Other skeptical Republicans include Sens. Susan Collins (R-ME) and Mitch McConnell (R-KY), both powerful appropriators who scrutinized Vought at their hearing in June, and senators like Lisa Murkowski (R-AK), who represent states with large Native American populations.
Ahead of the first procedural vote, Vought has been invited to Senate Republicans’ Tuesday lunch, giving him a final chance to answer the questions of members who weren’t plugged into the process until early July, after Congress passed the tax-and-spending megabill through the reconciliation process.
“Quite frankly, a lot of this is just making sure people have accurate information about what’s in, what’s out, what’s affected, what isn’t, because we were so consumed with reconciliation for the better part of two months,” said Sen. Eric Schmitt (R-MO), who was tapped in June to usher the rescissions bill through the Senate.
“So it’s just really, honestly, providing information that’s the most important thing we’re doing right now,” Schmitt added.
Thune told reporters Monday that he was unsure if the $9.4 billion request, spurred by the Department of Government Efficiency, would be altered but said Republicans have spent days talking through possible amendments.
The special process used to claw back spending is filibuster-proof, meaning Republicans can pass it along party lines, but it must first survive a series of procedural votes, followed by a so-called “vote-a-rama” that opens the legislation up to modification.
“We’ve got a lot of feedback, and I know there are folks who would like to see at least some modest changes to it, but it’s always, again, what the traffic will bear,” Thune said. “You know, we want to get on it, and we’re going to need 51 to get on and 51 to get off.”
Vought is projecting confidence that the bill will pass the Senate, though he conceded it would be “tight” in a brief interview with the Washington Examiner on Friday.
Thune can only afford to lose three Republicans on any party-line vote, and earlier this month required Vice President JD Vance to break a tie on their sprawling megabill.

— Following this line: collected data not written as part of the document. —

(** ** The gossip interceptor on streams other than the block fetch *)

(** C8: for every gossip streaming operation whose name is not
    "GetBlockChunked", [GossipInterceptor.post_request_stream] yields every
    element of the upstream response unchanged, each one right after it was
    pulled and before the next is pulled, so that the output sequence is the
    input sequence; the stream then ends as the upstream ends. *)
Theorem gossip_other_streams_pass_through
    `{Proto} `{!consensus.Wire} `{!Lz4Block} `{!Crypto}
    `{Hexify gossiping.Request, Hexify gossiping.ChunkHeader, Hexify gossiping.Chunk}
    (self : DockerNode) (name : string) (request : gossiping.Request)
    (response : Stream gossiping.Chunk) :
  name <> "GetBlockChunked" ->
  emitted (trace (GossipInterceptor.post_request_stream self name request response))
    = items response /\
  traffic (trace (GossipInterceptor.post_request_stream self name request response))
    = one_at_a_time (fun r => r) (items response) /\
  consumed (trace (GossipInterceptor.post_request_stream self name request response))
    = items response /\
  result (GossipInterceptor.post_request_stream self name request response)
    = exhausted (ending response).
Proof.
  intros Hname. apply String.eqb_neq in Hname.
  unfold GossipInterceptor.post_request_stream.
  rewrite generator_run, log_then_run. cbn [result trace upstream].
  rewrite Hname. unfold for_yield.
  assert (Hbody : Forall (returns (GossipInterceptor.log_chunk name) (fun r => r))
                         (items response))
    by (apply Forall_forall; reflexivity).
  pose proof (for_yield_items_traffic _ _ _ (ending response) Hbody) as Ht.
  pose proof (for_yield_items_result _ _ _ (ending response) Hbody) as [Hr _].
  cbn [traffic emitted consumed].
  destruct (emitted_of_traffic _ _ _ Ht) as [He Hc].
  rewrite He, Hc, Ht, Hr, map_id, pep479_exhausted.
  repeat split; reflexivity.
Qed.

(** C8 on a stream of block summaries relayed through the demo network. *)
Lemma gossip_other_streams_pass_through_witness :
  emitted (trace (Demo.gossip_stream "StreamBlockSummaries"
                    (mkStream [Demo.header_chunk; Demo.data_chunk] None)))
    = [Demo.header_chunk; Demo.data_chunk] /\
  traffic (trace (Demo.gossip_stream "StreamBlockSummaries"
                    (mkStream [Demo.header_chunk; Demo.data_chunk] None)))
    = [Pulled Demo.header_chunk; Yielded Demo.header_chunk;
       Pulled Demo.data_chunk; Yielded Demo.data_chunk] /\
  consumed (trace (Demo.gossip_stream "StreamBlockSummaries"
                    (mkStream [Demo.header_chunk; Demo.data_chunk] None)))
    = [Demo.header_chunk; Demo.data_chunk] /\
  result (Demo.gossip_stream "StreamBlockSummaries"
            (mkStream [Demo.header_chunk; Demo.data_chunk] None))
    = Return tt.
Proof.
  apply (@gossip_other_streams_pass_through Demo.proto Demo.wire Demo.lz4 Demo.crypto
           Demo.render Demo.render Demo.render Demo.node "StreamBlockSummaries"
           Demo.fetch_request
           (mkStream [Demo.header_chunk; Demo.data_chunk] None)).
  discriminate.
Defined.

The rescissions bill squeaked through the House in a 214-212 vote in June, losing just four Republicans.
Schmitt, who has stayed in touch with Trump on the rescission bill, said the president is actively engaged in the Senate vote. On Thursday, Trump bristled at the dollars given to PBS and NPR, threatening in a Truth Social post to withhold his endorsement from any Republican who votes to preserve the funding.
Sen. Josh Hawley (R-MO), a Trump ally, said the president also vented about the broadcast funding cuts in a phone call last Thursday.
Trump has used the threat of primary meddling with mixed success in the past. Tillis, one of three Republicans to oppose the megabill, refused to flip his vote and instead announced his retirement in the face of a similar warning.
Instead, Senate leadership is weighing how it can cobble together the 50 votes by accommodating reluctant senators ahead of the vote-a-rama. In that process, Republicans and Democrats can offer an unlimited number of amendments before a vote on final passage, but leadership wants to square away any GOP changes ahead of time to avoid drama on the Senate floor.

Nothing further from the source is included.